February 11: Atlanta University’s and Clark College’s William H. Crogman and the ‘Negro Need’ for a ‘counter-education’
Clark Atlanta University is one of only two private HBCUs in the country that grants doctorate degrees in more than five disciplines. It is also the only private HBCU to host a chapter of Phi Kappa Phi, America’s most prestigious honor society for all academic disciplines, and its Center for Cancer Research and Therapeutic Development is the nation’s largest, most comprehensive academic prostate cancer research enterprise.
The institution was founded by the merger of the nation’s first Black graduate institution and its first Black liberal arts institution. Atlanta University, founded in 1865, was the first Black graduate institution in the nation, and the first to confer bachelor’s degrees. Clark College, founded in 1869, was the first Black liberal arts college; other schools founded for the education of freedmen to that point were intended as seminaries, normal schools, or schools to train in the agricultural arts, but Clark’s benefactors saw it as “the university of all the Methodist schools founded for the education of freedmen.”
William H. Crogman was a member of Atlanta University’s first graduating class, and would later go on to serve as a founding faculty member — and then as president — of Clark College. He received both his bachelor’s and master’s degree from AU, and was the first recipient of its honorary Doctor of Letters degree. Before enrolling at Atlanta University, however, he taught at Claflin University, becoming the first Black person to be regularly employed by the Freedmen’s Aid Society in education. He had studied Greek and Latin independently, and decided to pursue a bachelor’s degree at Atlanta University, where he completed the four year program in just three and graduated with distinction.
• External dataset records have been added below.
(** The module of a library, and a function of it, in the database *)
Lemma library_found (es : list (string * exported)) n x :
  module_named (lib_module <$> es) n = Some x -> exists e, (n, e) ∈ es /\ x = lib_module (n, e).
Proof.
  induction es as [|[n' e] es IH]; [done|]. cbn [fmap list_fmap]. rewrite module_named_cons. cbn [module_name lib_module fst].
  case_bool_decide as En.
  - intros [= <-]. subst n'. exists e. split; [by left|done].
  - intros (e' & Hin & ->)%IH. exists e'. split; [by right|done].
Qed.

Lemma library_there (es : list (string * exported)) n e : NoDup es.*1 -> (n, e) ∈ es ->
  module_named (lib_module <$> es) n = Some (lib_module (n, e)).
Proof.
  induction es as [|x es IH]; intros Hnd Hin; [by apply not_elem_of_nil in Hin|].
  cbn [fmap list_fmap] in *. apply NoDup_cons in Hnd as [Hx Hnd]. rewrite module_named_cons. cbn [module_name lib_module].
  apply elem_of_cons in Hin as [<-|Hin]; [by rewrite bool_decide_true|]. rewrite bool_decide_false; [by apply IH|].
  intros E. apply Hx. rewrite E. apply list_elem_of_fmap. by exists (n, e).
Qed.

Lemma function_found n fs k : generic_find (func_stub n <$> fs) k =
  if bool_decide (k ∈ f_nid <$> fs) then Some (Stub (numbered_name n k) k) else None.
Proof.
  induction fs as [|f fs IH]; [done|]. cbn [fmap list_fmap generic_find func_stub]. unfold NID, stub_common. cbn [stub_NID].
  destruct (Z.eqb_spec (f_nid f) k) as [<-|Hne].
  - rewrite bool_decide_true by (by left). done.
  - etransitivity; [exact IH|]. rewrite (bool_decide_ext (k ∈ f_nid f :: (f_nid <$> fs)) (k ∈ f_nid <$> fs)); [done|].
    rewrite elem_of_cons. split; [by intros [->|?]|by right].
Qed.

(** The database gives names to its exports, and to nothing else. *)
Lemma database_finds mod_name nid es n k name : NoDup (named es).*1 ->
  findNameByNid (Some (database mod_name nid es)) n k = Done (Some name) <->
  name = numbered_name n k /\ exists e f, (n, e) ∈ named es /\ f ∈ e_funcs e /\ f_nid f = k.
Proof.
  intros Hnd. rewrite findNameByNid_spec. unfold all_modules, database. cbn [libs omap list_omap id mbind list_bind modules].
  rewrite app_nil_r. assert (forall l : list module, omap id (Some <$> l) = l) as -> by (induction l as [|x l IH]; [done|]; cbn; by f_equal).
  split.
  - destruct (module_named _ n) as [x|] eqn:Ex; [|done]. apply library_found in Ex as (e & He & ->).
    cbn [mbind option_bind]. unfold vita_imports_find_function. cbn [functions lib_module fst snd]. rewrite function_found.
    case_bool_decide as Hk; [|done]. cbn. intros [= <-]. split; [done|]. apply list_elem_of_fmap in Hk as (f & -> & Hf). by exists e, f.
  - intros (-> & e & f & He & Hf & <-). rewrite (library_there _ _ _ Hnd He).
    cbn [mbind option_bind]. unfold vita_imports_find_function. cbn [functions lib_module fst snd]. rewrite function_found.
    rewrite bool_decide_true by (apply list_elem_of_fmap; by exists f). done.
Qed.

(** The values that come out of memory are in range. *)
Lemma chained_Forall {T} (size : T -> Z) (at_ : Z -> T -> Prop) (P : T -> Prop) ts : (forall i t, at_ i t -> P t) ->
  forall i btm, chained size at_ i btm ts -> Forall P ts.
Proof. intros Hp. induction ts as [|t ts IH]; intros i btm; [done|]. intros (_ & Ha & Hc). constructor; [by eapply Hp|by eapply IH]. Qed.

Lemma exported_ok imps data text_addr i e : bytes_ok data -> exported_at imps data text_addr i e ->
  match e_name e with Some n => lib_ok (n, e) | None => True end.
Proof.
  intros Hm (Ht & Hn & Hw & _). destruct (e_name e) as [n|]; [|done]. destruct Hn as [_ Hn]. split; [by eapply cstr_strdup|]. split.
  - unfold exports_table in Ht. run_inv. cbn [snd]. match goal with H : Exports_ _ _ _ _ _ _ _ _ _ _ = _ |- _ => rewrite <- H end. by eapply load32_range.
  - cbn [snd]. apply Forall_lookup_2. intros k f Hk. eapply load32_range; [exact Hm|]. apply (Hw k). rewrite list_lookup_fmap; cbn [snd] in Hk; by rewrite Hk.
Qed.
As a faculty member, Crogman was known as “a master of his very high calling, teaching,” who mixed humor with exceptional oratory to “motivate even the dullest student.”
During the Atlanta race riots in 1902, rumors circulated the Clark University (stet) was harboring Negro criminals, which Crogman, who served as president at that time, denounced in a published editorial as “entirely and absolutely undeserved.”
Crogman believed among “The Negro’s Needs” at the time was a need for “counter-education,” born from a concern that Blacks were taught one thing in church or school and given another view by mainstream white treatment of the race, which needed to be unlearned.
He is known as a staunch advocate for civil rights and education for African Americans. Refusing to ride on segregated streetcars, for example, he walked the several miles from his home to the Clark College campus. And, in a speech at Henry Ward Beecher’s church in Brooklyn, he spoke about the service of Black men in the American wars, juxtaposed against their treatment by citizens in the country. “The Negro fought in common with you to found this government,” he said, “and to perpetuate this government.” Although “hanged in the streets of New York by an infuriated mob; snubbed and mocked, buffeted and spit upon, … he has never for a moment deserted the Union.”
In 1892, he was selected by the General Conference of the Methodist Episcopal church to serve on the University Senate, which determined the minimum requirements for a baccalaureate degree at affiliated institutions. He also served on the boards of both Clark College and the Gammon Theological Seminary, an historically Black seminary which still exists today as the United Methodist member of the Interdenominational Theological Center.